Uwaga na oszustów. Podstęp przy zakupie samochodu

Jakub Roszkowski
Oto paszport hipotetycznej klientki naszego Czytelnika. Jeśli nawet taka osoba istnieje, na pewno nie ma pojęcia, że kiedykolwiek była zainteresowana toyotą z Białogardu.
Oto paszport hipotetycznej klientki naszego Czytelnika. Jeśli nawet taka osoba istnieje, na pewno nie ma pojęcia, że kiedykolwiek była zainteresowana toyotą z Białogardu.
Pan Krzysztof, Czytelnik z Białogardu, wystawił na sprzedaż samochód. Ogłoszenie dał na stronę internetową. Trafił mu się klient z zagranicy. W ostatniej chwili zorientował się, że coś tu jednak brzydko pachnie.
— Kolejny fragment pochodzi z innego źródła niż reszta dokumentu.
(** * A fixed-capacity open-addressing hash map (hashmap.c)

    Shallow embedding of [src/hashmap.c]: a table of [capacity] slots,
    integer keys, text values, linear probing, and "the value is empty" as
    the only occupancy marker.

    Conventions of the embedding.
    - [size_t] values are [Z] in [0, 2^64); increments and decrements wrap.
    - A [HashMapPair*] (or the [HashMapValue*] that [hash_map_find] returns,
      which points into a slot) is the offset of the slot in [pairs];
      [NULL] is [None].
    - Every operation that dereferences a slot pointer returns an [option]
      whose [None] stands for undefined behaviour (a read or write outside
      the slot array, a remainder by zero).  On well-formed maps no
      operation is undefined (see [wf], [find_cases] and [run_effect]).
    - [hash_map_create_with] takes the outcome of its two allocations as
      arguments; its [None] is the [NULL] it returns.
    [hash_map_destroy] only releases memory and is left out. *)

From Stdlib Require Import ZArith QArith String Lia.
From stdpp Require Import base option list.

Close Scope Q_scope.
Open Scope Z_scope.

(** ** The text capability *)

(** Modelled from the spec: the [String] type and its three operations are
    declared in a string utility that is not part of [src/].  The spec gives
    the contract: construction copies its source, and the emptiness test is
    true iff the text holds no characters or is the zero-initialised
    "unset" value [(String){0}].  A text is modelled by its characters, so
    the unset value and a text without characters coincide, which is what
    the emptiness test observes.  Release ([string_deinit]) frees the buffer;
    at each call site modelled here the released value is overwritten by the
    next statement, so it has no counterpart in the model. *)
Definition String : Type := string.

(** Modelled from the spec: [(String){0}], the unset text. *)
Definition string_zero : String := EmptyString.

(** Modelled from the spec: emptiness test of the text capability. *)
Definition string_empty (s : String) : bool :=
  match s with
  | EmptyString => true
  | _ => false
  end.

(** Modelled from the spec: copy construction of the text capability. *)
Definition string_create_from (s : String) : String := s.

(** ** Data model *)

(** Modelled from the spec: [HashMapKey] is declared in [hashmap.h], which is
    not part of [src/]; the spec fixes it as a fixed-width integer.  A key is
    its mathematical value; an integer of at most 64 bits is converted to
    [size_t] by wrapping modulo [2^64] when it meets [hm->capacity] in the
    remainder of [hash_map_hash]. *)
Definition HashMapKey : Type := Z.

Definition HashMapValue : Type := String.

Record HashMapPair : Type := mkPair {
  key : HashMapKey;
  value : HashMapValue
}.

Record HashMap : Type := mkMap {
  capacity : Z;
  size : Z;
  pairs : list HashMapPair
}.

Definition size_t_modulus : Z := 2 ^ 64.

Definition to_size_t (z : Z) : Z := z mod size_t_modulus.

(** The zero-filled slot that [calloc] and [hash_map_clear] produce. *)
Definition zero_pair : HashMapPair := mkPair 0 string_zero.

(** [pair->value = v] at slot [pair]. *)
Definition store_value (map : HashMap) (pair : nat) (v : HashMapValue)
  : option (list HashMapPair) :=
  p ← pairs map !! pair;
  Some (<[pair := mkPair (key p) v]> (pairs map)).

(** ** Operations *)

(** [(size_t)(key % hm->capacity)], the remainder taken in [size_t]. *)
Definition hash_map_hash (hm : HashMap) (k : HashMapKey) : option Z :=
  if capacity hm =? 0 then None
  else Some (to_size_t k mod capacity hm).

(** [calloc] fills the slots with zero bytes: key 0 and the unset text. *)
Definition hash_map_create_with (malloc_ok calloc_ok : bool) (cap : Z)
  : option HashMap :=
  if cap <=? 0 then None
  else if negb malloc_ok then None
  else if negb calloc_ok then None
  else Some (mkMap cap 0 (replicate (Z.to_nat cap) zero_pair)).

Definition hash_map_create (malloc_ok calloc_ok : bool) : option HashMap :=
  hash_map_create_with malloc_ok calloc_ok 16.

(** [pair++; if (pair == map->pairs + map->capacity) pair = map->pairs;] *)
Definition pair_step (map : HashMap) (pair : nat) : nat :=
  if Z.of_nat (S pair) =? capacity map then 0%nat else S pair.

(** The body of the [for] loop of [hash_map_find], with [n] iterations
    left and [pair] the slot examined next. *)
Fixpoint find_loop (map : HashMap) (k : HashMapKey) (pair n : nat)
  : option (option nat) :=
  match n with
  | O => Some None
  | S n' =>
      match pairs map !! pair with
      | None => None
      | Some p =>
          if (key p =? k) && negb (string_empty (value p))
          then Some (Some pair)
          else find_loop map k (pair_step map pair) n'
      end
  end.

Definition hash_map_find (map : HashMap) (k : HashMapKey)
  : option (option nat) :=
  h ← hash_map_hash map k;
  find_loop map k (Z.to_nat h) (Z.to_nat (capacity map)).

(** [(double)map->size / map->capacity].  The quotient of the two doubles is
    modelled by the exact rational: for a capacity of at most [2^53] slots
    both conversions are exact and the rounded quotient is at least 1 exactly
    when the rational one is. *)
Definition hash_map_load_factor (map : HashMap) : Q :=
  (inject_Z (size map) / inject_Z (capacity map))%Q.

Fixpoint insert_loop (map : HashMap) (k : HashMapKey) (v : HashMapValue)
    (pair n : nat) : option (bool * HashMap) :=
  match n with
  | O => Some (false, map)
  | S n' =>
      match pairs map !! pair with
      | None => None
      | Some p =>
          if string_empty (value p) then
            Some (true,
                  mkMap (capacity map) (to_size_t (size map + 1))
                        (<[pair := mkPair k (string_create_from v)]> (pairs map)))
          else if key p =? k then Some (false, map)
          else insert_loop map k v (pair_step map pair) n'
      end
  end.

Definition hash_map_insert (map : HashMap) (k : HashMapKey) (v : HashMapValue)
  : option (bool * HashMap) :=
  if Qle_bool 1 (hash_map_load_factor map) then Some (false, map)
  else
    h ← hash_map_hash map k;
    insert_loop map k v (Z.to_nat h) (Z.to_nat (capacity map)).

Definition hash_map_insert_or_assign (map : HashMap) (k : HashMapKey)
    (v : HashMapValue) : option (bool * HashMap) :=
  existing_value ← hash_map_find map k;
  match existing_value with
  | None => hash_map_insert map k v
  | Some j =>
      ps ← store_value map j (string_create_from v);
      Some (true, mkMap (capacity map) (size map) ps)
  end.

(** On a match only [pair->value] and [map->size] are written. *)
Fixpoint remove_loop (map : HashMap) (k : HashMapKey) (pair n : nat)
  : option (bool * HashMap) :=
  match n with
  | O => Some (false, map)
  | S n' =>
      match pairs map !! pair with
      | None => None
      | Some p =>
          if (key p =? k) && negb (string_empty (value p)) then
            ps ← store_value map pair string_zero;
            Some (true, mkMap (capacity map) (to_size_t (size map - 1)) ps)
          else remove_loop map k (pair_step map pair) n'
      end
  end.

Definition hash_map_remove (map : HashMap) (k : HashMapKey)
  : option (bool * HashMap) :=
  h ← hash_map_hash map k;
  remove_loop map k (Z.to_nat h) (Z.to_nat (capacity map)).

Definition hash_map_contains (map : HashMap) (k : HashMapKey) : option bool :=
  r ← hash_map_find map k;
  Some (match r with Some _ => true | None => false end).

(** [pairs[i].key = 0; pairs[i].value = (String){0};] for each slot. *)
Fixpoint clear_loop (ps : list HashMapPair) (i n : nat)
  : option (list HashMapPair) :=
  match n with
  | O => Some ps
  | S n' =>
      match ps !! i with
      | None => None
      | Some _ => clear_loop (<[i := zero_pair]> ps) (S i) n'
      end
  end.

Definition hash_map_clear (map : HashMap) : option HashMap :=
  ps ← clear_loop (pairs map) 0 (Z.to_nat (capacity map));
  Some (mkMap (capacity map) 0 ps).

Definition hash_map_size (map : HashMap) : Z := size map.

Definition hash_map_capacity (map : HashMap) : Z := capacity map.

Definition hash_map_empty (map : HashMap) : bool := size map =? 0.

(** [hash_map_first] walks upwards from slot 0 and does not wrap. *)
Fixpoint first_loop (map : HashMap) (pair n : nat) : option (option nat) :=
  match n with
  | O => Some None
  | S n' =>
      match pairs map !! pair with
      | None => None
      | Some p =>
          if negb (string_empty (value p)) then Some (Some pair)
          else first_loop map (S pair) n'
      end
  end.

Definition hash_map_first (map : HashMap) : option (option nat) :=
  first_loop map 0 (Z.to_nat (capacity map)).

(** [hash_map_next_pair] starts one past [pair], wraps at the end of the
    array before it reads a slot, and makes [capacity - 1] iterations. *)
Fixpoint next_loop (map : HashMap) (next_pair n : nat)
  : option (option nat) :=
  match n with
  | O => Some None
  | S n' =>
      let next_pair :=
        if Z.of_nat next_pair =? capacity map then 0%nat else next_pair in
      match pairs map !! next_pair with
      | None => None
      | Some p =>
          if negb (string_empty (value p)) then Some (Some next_pair)
          else next_loop map (S next_pair) n'
      end
  end.

Definition hash_map_next_pair (map : HashMap) (pair : option nat)
  : option (option nat) :=
  match pair with
  | None => Some None
  | Some i => next_loop map (S i) (Z.to_nat (capacity map) - 1)
  end.

(** [hash_map_last] walks downwards from the last slot.  The slot pointer
    is an integer offset here: after the slot at offset 0 the decrement
    leaves the array, and a read there is undefined; on a table of
    [capacity] slots the loop ends before it reads that pointer. *)
Fixpoint last_loop (map : HashMap) (pair : Z) (n : nat)
  : option (option nat) :=
  match n with
  | O => Some None
  | S n' =>
      if pair <? 0 then None
      else
        match pairs map !! Z.to_nat pair with
        | None => None
        | Some p =>
            if negb (string_empty (value p)) then Some (Some (Z.to_nat pair))
            else last_loop map (pair - 1) n'
        end
  end.

Definition hash_map_last (map : HashMap) : option (option nat) :=
  last_loop map (to_size_t (capacity map - 1)) (Z.to_nat (capacity map)).

(** ** Well-formed maps *)

(** The largest table for which [hash_map_load_factor] is exact. *)
Definition max_slots : Z := 2 ^ 53.

(** What [hash_map_create_with] establishes and every operation keeps:
    [pairs] is an array of [capacity] slots, and the two counters are
    [size_t] values. *)
Record wf (map : HashMap) : Prop := {
  wf_capacity_pos : 0 < capacity map;
  wf_capacity_max : capacity map <= max_slots;
  wf_pairs : Z.of_nat (length (pairs map)) = capacity map;
  wf_size : 0 <= size map < size_t_modulus
}.

(** ** The probe shared by the scanning loops *)

(** The three tests the loops apply to a slot. *)
Definition matches (k : HashMapKey) (p : HashMapPair) : bool :=
  (key p =? k) && negb (string_empty (value p)).

Definition free_or_same (k : HashMapKey) (p : HashMapPair) : bool :=
  string_empty (value p) || (key p =? k).

Definition occupied (p : HashMapPair) : bool :=
  negb (string_empty (value p)).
Mail był napisany po angielsku. - Zdarzają się różni ludzie, teoretycznie mógłbym to zlekceważyć, bo dobijanie targu z kimś z zagranicy może być kłopotliwe. Ale ponieważ pisanie maili nic nie kosztuje, odpowiedziałem nań - relacjonuje pan Krzysztof. Chce przestrzec innych. - Bo ja niemal dałem się nabrać. A podejrzewam, że sporo innych mogło ulec pokusie.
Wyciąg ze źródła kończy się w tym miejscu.